InPars: Data Augmentation for Information Retrieval using Large Language Models

The information retrieval community has recently witnessed a revolution due to large pretrained transformer models. Another key ingredient for this revolution was the MS MARCO dataset, whose scale and diversity has enabled zero-shot transfer learning to various tasks. However, not all IR tasks and domains can benefit from one single dataset equally. Extensive research in various NLP tasks has shown that using domain-specific training data, as opposed to a general-purpose one, improves the performance of neural models. In this work, we harness the few-shot capabilities of large pretrained language models as synthetic data generators for IR tasks. We show that models finetuned solely on our unsupervised dataset outperform strong baselines such as BM25 as well as recently proposed self-supervised dense retrieval methods. Furthermore, retrievers finetuned on both supervised and our synthetic data achieve better zero-shot transfer than models finetuned only on supervised data. Code, models, and data are available at https://github.com/zetaalphavector/inpars .

LLMs can be used with high performance on IR tasks, yet they are not widely used because of its high cost and latency. For instance, re-ranking 1000 documents of 250 tokens each would have costed 15 USD in Feb 2022.

This paper proposes how LLMs can be used in IR by using it to generate synthetic data that can then be used to fine-tune IR models.

They call their technique InPars to generate queries for a given document, using the MS MARCO dataset. The MS MARCO dataset is a large dataset from anonymized Bing search queries that comprises 500k pairs of queries and relevant documents.

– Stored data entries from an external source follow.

(* ===== verification/MapperBuild.v ===== *)
(** * Building actions from manifest templates (adapters/mappers/src/declarative/action_builder.rs)

    The placeholder language of [emit.body] (references into the call, value-maps,
    function calls), the flattening of the nested body, the injection of live
    inputs, the typed decode that refuses fields nobody consumes, and the two
    multicall builders. The derived serialization of an action body is the class
    [ActionSerde]. Objects keep their insertion order, as serde_json does with
    [preserve_order], so removing a member moves the last one into its place. *)
From Stdlib Require Import Ascii.
From stdpp Require Import base tactics numbers list strings gmap pretty sorting.
From S2P Require Import Prelude Types Bytes AbiDecode Apply SyncLive PolicyEngine PolicyRpc BundleFormat BundleTrust SessionInput MapperText MapperFn.
Import SyncLive.

Module MapperBuild.
Import AbiDecode PolicyEngine PolicyRpc BundleFormat BundleTrust SessionInput MapperText MapperFn.
Lemma map_err_ok {E F A} (f : E -> F) (r : result E A) a : map_err f r = Ok a <-> r = Ok a.
Proof. destruct r; cbn; naive_solver. Qed.
Lemma nested_table nested inp inner : nested_stream nested inp = Ok inner -> value_get nested "per_opcode_body" = Some (VObject (st_table inner)).
Proof.
  unfold nested_stream. intros H. apply bind_Ok_inv in H as (fs & Ht & H). repeat apply bind_Ok_inv in H as (? & _ & H). injection H as <-. cbn [st_table].
  destruct (value_get nested "per_opcode_body") as [v|]; [|done]. destruct v; try done. by injection Ht as ->.
Qed.
Lemma nested_smaller s byte entry nested inp inner : entry_at s byte = Some entry -> value_get entry "nested" = Some nested ->
  nested_stream nested inp = Ok inner -> (fields_size (st_table inner) < fields_size (st_table s))%nat.
Proof.
  intros He Hn Hs. apply nested_table in Hs. apply obj_get_size in He. destruct entry as [| | | | |efs]; try done. apply obj_get_size in Hn.
  destruct nested as [| | | | |nfs]; try done. apply obj_get_size in Hs. rewrite !object_size in *. lia.
Qed.
Lemma stream_loop_ext leg leg' k commands : (forall i b, leg i b = leg' i b) -> stream_loop leg k commands = stream_loop leg' k commands.
Proof. intros H. revert k. induction commands as [|b commands IH]; intros k; [done|]. cbn [stream_loop]. by rewrite H, IH. Qed.
Lemma stream_loop_iff leg k commands actions : stream_loop leg k commands = Ok actions <->
  exists legs, Forall2 (fun step l => leg step.1 step.2 = Ok l) (steps_from k commands) legs /\ actions = omap id legs.
Proof.
  revert k actions. induction commands as [|b commands IH]; intros k actions; cbn [stream_loop].
  - split; [intros [= <-]; by exists []|]. intros (legs & H & ->). by inversion H.
  - rewrite steps_cons. split.
    + destruct (leg k b) as [l|e|] eqn:Hl; [|done..]. cbn [mbind result_bind]. destruct (stream_loop leg (S k) commands) as [more|e|] eqn:Hm; [|done..].
      intros [= <-]. apply IH in Hm as (legs & HF & ->). exists (l :: legs). split; [by constructor|]. by destruct l.
    + intros (legs & HF & ->). inversion HF as [|? l ? legs' Hl HF']; subst. cbn [fst snd] in Hl. rewrite Hl. cbn [mbind result_bind].
      rewrite (proj2 (IH (S k) (omap id legs'))) by eauto. by destruct l.
Qed.
Lemma stream_leg_ext d d' ctx s i byte :
  (forall entry nested inner, entry_at s byte = Some entry -> value_get entry "nested" = Some nested -> nested_stream nested (st_inputs s !! i) = Ok inner -> d inner = d' inner) ->
  stream_leg d ctx (st_table s) (st_inputs s) (st_mask s) (st_policy s) i byte = stream_leg d' ctx (st_table s) (st_inputs s) (st_mask s) (st_policy s) i byte.
Proof.
  intros H. unfold stream_leg. fold (entry_of (st_table s) (st_mask s) byte). fold (entry_at s byte). destruct (entry_at s byte) as [entry|]; [|done].
  destruct (value_get entry "nested") as [nested|] eqn:Hn; [|done]. destruct (nested_stream nested _) as [inner|e|] eqn:Hs; [|done..]. cbn [mbind result_bind].
  by rewrite (H entry nested inner).
Qed.
Lemma dispatch_fuel ctx max_depth f : forall g depth s, (fields_size (st_table s) < f)%nat -> (fields_size (st_table s) < g)%nat ->
  dispatch_stream f ctx depth max_depth s = dispatch_stream g ctx depth max_depth s.
Proof.
  induction f as [|f IH]; intros [|g] depth s Hf Hg; [lia..|]. cbn [dispatch_stream]. destruct (max_depth <? depth); [done|].
  erewrite stream_loop_ext; [done|]. intros i b. cbn beta. apply stream_leg_ext. intros entry nested inner He Hn Hs. pose proof (nested_smaller s b entry nested _ inner He Hn Hs). apply IH; lia.
Qed.
Lemma leg_reads d ctx max_depth depth s step leg :
  (forall entry nested inner child, entry_at s step.2 = Some entry -> value_get entry "nested" = Some nested -> nested_stream nested (st_inputs s !! step.1) = Ok inner ->
    (d inner = Ok child <-> StreamReads ctx max_depth (depth + 1) inner child)) ->
  stream_leg d ctx (st_table s) (st_inputs s) (st_mask s) (st_policy s) step.1 step.2 = Ok leg <-> LegReads ctx max_depth depth s step leg.
Proof.
  intros H. unfold stream_leg. fold (entry_of (st_table s) (st_mask s) step.2). fold (entry_at s step.2). destruct (entry_at s step.2) as [entry|] eqn:He.
  - destruct (value_get entry "nested") as [nested|] eqn:Hn.
    + split.
      * destruct (nested_stream nested _) as [inner|e|] eqn:Hs; [|done..]. cbn [mbind result_bind]. destruct (d inner) as [child|e|] eqn:Hd; [|done..]. intros [= <-].
        eapply leg_nested; [done..|]. by eapply H.
      * intros Hl. inversion Hl as [? ? ? He' ?|? ? ? He' ?|? ? ? entry' ? ? He' Hn'|? ? ? entry' nested' inner child He' Hn' Hs Hr]; subst; rewrite He in He'; try done; injection He' as <-; rewrite Hn in Hn'; [done|].
        injection Hn' as <-. rewrite Hs. cbn [mbind result_bind]. by rewrite (proj2 (H entry nested inner child eq_refl Hn Hs) Hr).
    + split.
      * destruct (value_get entry "body") as [t|] eqn:Ht; cbn [ok_or mbind result_bind]; [|done]. destruct (build_action_body _ t None) as [child|e|] eqn:Hb; [|done..]. intros [= <-].
        by eapply leg_built.
      * intros Hl. inversion Hl as [? ? ? He' ?|? ? ? He' ?|? ? ? entry' t child He' Hn' Ht Hb|? ? ? entry' nested' inner child He' Hn' Hs Hr]; subst; rewrite He in He'; try done; injection He' as <-; [|congruence].
        rewrite Ht. cbn [ok_or mbind result_bind]. by rewrite Hb.
  - split.
    + destruct (st_policy s) eqn:Hp; [|done|]; intros [= <-]; [by apply leg_unmapped|by apply leg_skipped].
    + intros Hl. inversion Hl as [? ? ? He' Hp|? ? ? He' Hp|? ? ? entry' t child He'|? ? ? entry' ? ? ? He']; subst; try congruence; by rewrite Hp.
Qed.
Lemma Forall2_iff {A B} (P Q : A -> B -> Prop) l k : (forall x y, P x y <-> Q x y) -> Forall2 P l k <-> Forall2 Q l k.
Proof. intros H. split; intros HF; (eapply Forall2_impl; [exact HF|]); intros x y; apply H. Qed.
Lemma dispatch_reads ctx max_depth f : forall depth s b, (fields_size (st_table s) < f)%nat ->
  dispatch_stream f ctx depth max_depth s = Ok b <-> StreamReads ctx max_depth depth s b.
Proof.
  induction f as [|f IH]; intros depth s b Hf; [lia|]. cbn [dispatch_stream].
  assert (forall step leg, stream_leg (dispatch_stream f ctx (depth + 1) max_depth) ctx (st_table s) (st_inputs s) (st_mask s) (st_policy s) step.1 step.2 = Ok leg <->
    LegReads ctx max_depth depth s step leg) as Hleg.
  { intros step leg. apply leg_reads. intros entry nested inner child He Hn Hs. apply IH. pose proof (nested_smaller s _ entry nested _ inner He Hn Hs). lia. }
  destruct (Z.ltb_spec max_depth depth) as [Hd|Hd].
  - split; [done|]. intros Hr. inversion Hr. lia.
  - split.
    + destruct (stream_loop _ 0 (st_commands s)) as [actions|e|] eqn:Hl; [|done..]. intros [= <-]. apply stream_loop_iff in Hl as (legs & HF & ->).
      constructor; [done|]. by rewrite <- Forall2_iff.
    + intros Hr. inversion Hr as [? ? legs Hle HF]; subst. rewrite <- Forall2_iff in HF by exact Hleg.
      by rewrite (proj2 (stream_loop_iff _ _ _ (omap id legs))) by eauto.
Qed.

The vanilla approach is just few-shot prompting, while the GBQ (Good-Bad Question) apporach works as follows:

The original query from the MS MARCO is now a “bad question”
An annotator manually writes a more complicated one that is more contextually aware, which is now a “good question”

Note that since the same few-shot examples can be used throughout to generate synthetic examples, this annotation is a one-time cost.

The GBQ approach is cited in some other IR papers on generating synthetic data.

Once many synthetic queries have been generated, they filtered it down to just the top \(k\) queries by query likelihood,

\[p_q=\frac{1}{|q|} \sum_{i=1}^{|q|} \log p\left(q_i \mid t, d, q_{<i}\right)\]

Most Glaring Deficiency

In their results table, it was unclear whether they were using the vanilla or GBQ generated queries. The criteria for “Good Questions” for the GBQ prompts also feel pretty subjective, and there was no scientific comparison between the vanilla and GBQ approach (they only mentioned “Preliminary experiments demonstrate that GBQ leads to better performance than the Vanilla prompt when used in combination with in-domain input documents”).

Conclusions for Future Work

Probably a pretty obvious paradigm these days, but training on synthetic data generated by LLMs can give good results as you can better control the structure and type of data that it generates to get exactly what you want.